すでに if (selectedObject.length ==0){
の箇所で、要素が選択されていない場合の場合分けはできています。このため要素が 1 つ以上ある前提で for 文を使って処理を回します。selectedObject.length
分の回数だけループを回して各要素を処理すれば OK ですね。
※本来 Foreach を使いたいところですが、jsx では利用できません。ライブラリを紐づければ行けるのでしょうが省略します。

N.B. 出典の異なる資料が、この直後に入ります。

(** ** Checking a range of integers by evaluation *)

(** [P] holds on the [n] integers from [z] on. *)
Fixpoint allFrom (P : Z -> bool) (z : Z) (n : nat) : bool :=
  match n with
  | O => true
  | S n => P z && allFrom P (z + 1) n
  end.

(** ** The two array loops of the source *)

(** A relation holds of every entry and every later entry of a list. *)
Fixpoint pairwise {A : Type} (R : A -> A -> Prop) (l : list A) : Prop :=
  match l with
  | [] => True
  | a :: l => Forall (R a) l /\ pairwise R l
  end.

Section Loops.
Context {A : Type}.

(** [for (let i = l.length - 1; i >= 0; i--) { l[i] = step(l[i]);
    if (dead(l[i])) { l.splice(i, 1); continue; } l[i] = after(l[i]); }]
    started at index [i - 1]: the entry is updated in place, removed when
    dead, and updated once more when it stays. *)
Fixpoint retainBackward (step : A -> A) (dead : A -> bool) (after : A -> A)
    (i : nat) (l : list A) : list A :=
  match i with
  | O => l
  | S j =>
      match l !! j with
      | None => retainBackward step dead after j l
      | Some a =>
          let l1 := <[j := step a]> l in
          if dead (step a)
          then retainBackward step dead after j (delete j l1)
          else retainBackward step dead after j (<[j := after (step a)]> l1)
      end
  end.

(** [for (let i = l.length - 1; i >= 0; i--) { if (p(l[i])) { ...; break; } }]
    started at index [i - 1]: the index and the entry the loop stops at. *)
Fixpoint scanBackward (p : A -> bool) (i : nat) (l : list A)
    : option (nat * A) :=
  match i with
  | O => None
  | S j =>
      match l !! j with
      | Some a => if p a then Some (j, a) else scanBackward p j l
      | None => scanBackward p j l
      end
  end.

(** What the same loop emits when the iterations that get past the
    [splice] emit something: [emit i a] for the updated entry at index [i].
    The loop visits the indices downwards, so the emissions come last entry
    first. *)
Fixpoint emitBackward {E : Type} (step : A -> A) (dead : A -> bool)
    (after : A -> A) (emit : nat -> A -> list E) (i : nat) (l : list A)
    : list E :=
  match i with
  | O => []
  | S j =>
      match l !! j with
      | None => emitBackward step dead after emit j l
      | Some a =>
          let l1 := <[j := step a]> l in
          if dead (step a)
          then emitBackward step dead after emit j (delete j l1)
          else emit j (after (step a))
               ++ emitBackward step dead after emit j
                    (<[j := after (step a)]> l1)
      end
  end.

(** The reference of [emitBackward]: what each entry emits if it lives, in
    the reverse order of the entries. *)
Definition emitted {E : Type} (step : A -> A) (dead : A -> bool)
    (after : A -> A) (emit : nat -> A -> list E) (l : list A) : list E :=
  concat (reverse (imap (fun j a => if dead (step a) then []
                                     else emit j (after (step a))) l)).

(** The reference of [retainBackward]: update everything, keep the living,
    update them once more. *)
Definition retain (step : A -> A) (dead : A -> bool) (after : A -> A)
    (l : list A) : list A :=
  List.map after (List.filter (fun a => negb (dead a)) (List.map step l)).

Lemma retainBackward_prefix step dead after (l1 l2 : list A) :
  retainBackward step dead after (length l1) (l1 ++ l2)
  = retain step dead after l1 ++ l2.
Proof.
  revert l2. induction l1 as [|a l1 IH] using rev_ind; intros l2; [done|].
  rewrite length_app, Nat.add_1_r, <- app_assoc. cbn [retainBackward].
  rewrite lookup_app_r, Nat.sub_diag by done. cbn [app lookup list_lookup].
  assert (Hins : forall b c, <[length l1 := b]> (l1 ++ c :: l2) = l1 ++ b :: l2)
    by (intros; rewrite insert_app_r_alt, Nat.sub_diag by done; done).
  assert (Hdel : delete (length l1) (l1 ++ step a :: l2) = l1 ++ l2)
    by (rewrite delete_middle; done).
  unfold retain.
  rewrite List.map_app, List.filter_app, List.map_app.
  cbn [List.map List.filter].
  rewrite !Hins. destruct (dead (step a)); cbn [negb List.map].
  - rewrite Hdel, IH, app_nil_r. done.
  - rewrite IH, <- app_assoc. done.
Qed.

Lemma retainBackward_retain step dead after (l : list A) :
  retainBackward step dead after (length l) l = retain step dead after l.
Proof.
  rewrite <- (app_nil_r l) at 2.
  rewrite retainBackward_prefix. apply app_nil_r.
Qed.

Lemma retain_length step dead after (l : list A) :
  length (retain step dead after l) <= length l.
Proof.
  unfold retain. rewrite length_map.
  etransitivity; [apply List.filter_length_le|].
  rewrite length_map. done.
Qed.

Lemma retain_Forall (P Q : A -> Prop) step dead after (l : list A) :
  (forall a, P a -> dead (step a) = false -> Q (after (step a))) ->
  Forall P l -> Forall Q (retain step dead after l).
Proof.
  intros HPQ. unfold retain. induction 1 as [|a l Ha _ IH]; [constructor|].
  cbn. destruct (dead (step a)) eqn:Hd; cbn; [done|].
  constructor; auto.
Qed.

Lemma retain_In step dead after (l : list A) (b : A) :
  In b (retain step dead after l) <->
  exists a, In a l /\ b = after (step a) /\ dead (step a) = false.
Proof.
  unfold retain. rewrite in_map_iff. split.
  - intros (c & <- & Hc). apply filter_In in Hc as [Hc Hd].
    apply in_map_iff in Hc as (a & <- & Ha).
    apply negb_true_iff in Hd. eauto.
  - intros (a & Ha & -> & Hd). exists (step a). split; [done|].
    apply filter_In. rewrite Hd. split; [|done].
    apply in_map_iff. eauto.
Qed.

また、strokeDashes のデバッグは終わったので返り値は return null;
に変更しておきます。結局、else の中身はこうなります。
else {
//取り出した図形のプロパティを設定
//myCMYKColorの宣言
var myCMYKColor = new CMYKColor();
myCMYKColor.black = 10;
myCMYKColor.cyan = 20;
myCMYKColor.magenta = 40;
myCMYKColor.yellow = 0;
//設定した myCMYKColor を、選択要素の 1 番目に設定
selectedObject[0].fillColor = myCMYKColor;
//選択要素 1 番目の線の太さを 5pt に設定
selectedObject[0].strokeWidth = 5;
//選択要素 1 番目を、点7pt、間隔5pt の破線に設定
selectedObject[0].strokeDashes = [7,5];
return selectedObject[0].strokeDashes;
}
//図形が 1 つ以上選択されていれば for 文で要素のプロパティを設定していく
else {
for (var i=0; i < selectedObject.length; i++){
//取り出した図形のプロパティを設定
//myCMYKColorの宣言
var myCMYKColor = new CMYKColor();
myCMYKColor.black = 10;
myCMYKColor.cyan = 20;
myCMYKColor.magenta = 40;
myCMYKColor.yellow = 0;
//設定した myCMYKColor を、選択要素の i 番目に設定
selectedObject[i].fillColor = myCMYKColor;
//選択要素 i 番目の線の太さを 5pt に設定
selectedObject[i].strokeWidth = 5;
//選択要素 i 番目を、点7pt、間隔5pt の破線に設定
selectedObject[i].strokeDashes = [7,5];
};
return null;
}
まとめ
選択した図形のプロパティをいろいろ変える手段を検討してみました。結局、いまのエクステンションを読み込んで setProperty01() をたたいた場合、図形の色を塗り、線の太さを設定して破線にする作業が一度でできるようになります。なかなか効率的です。
同じようにして必要なボタンと処理を追加していけば、図形プロパティの設定がいろいろと可能なので試してみましょう。
次章では、ペンモードや選択モードの切り替えがボタンでできるか検討します。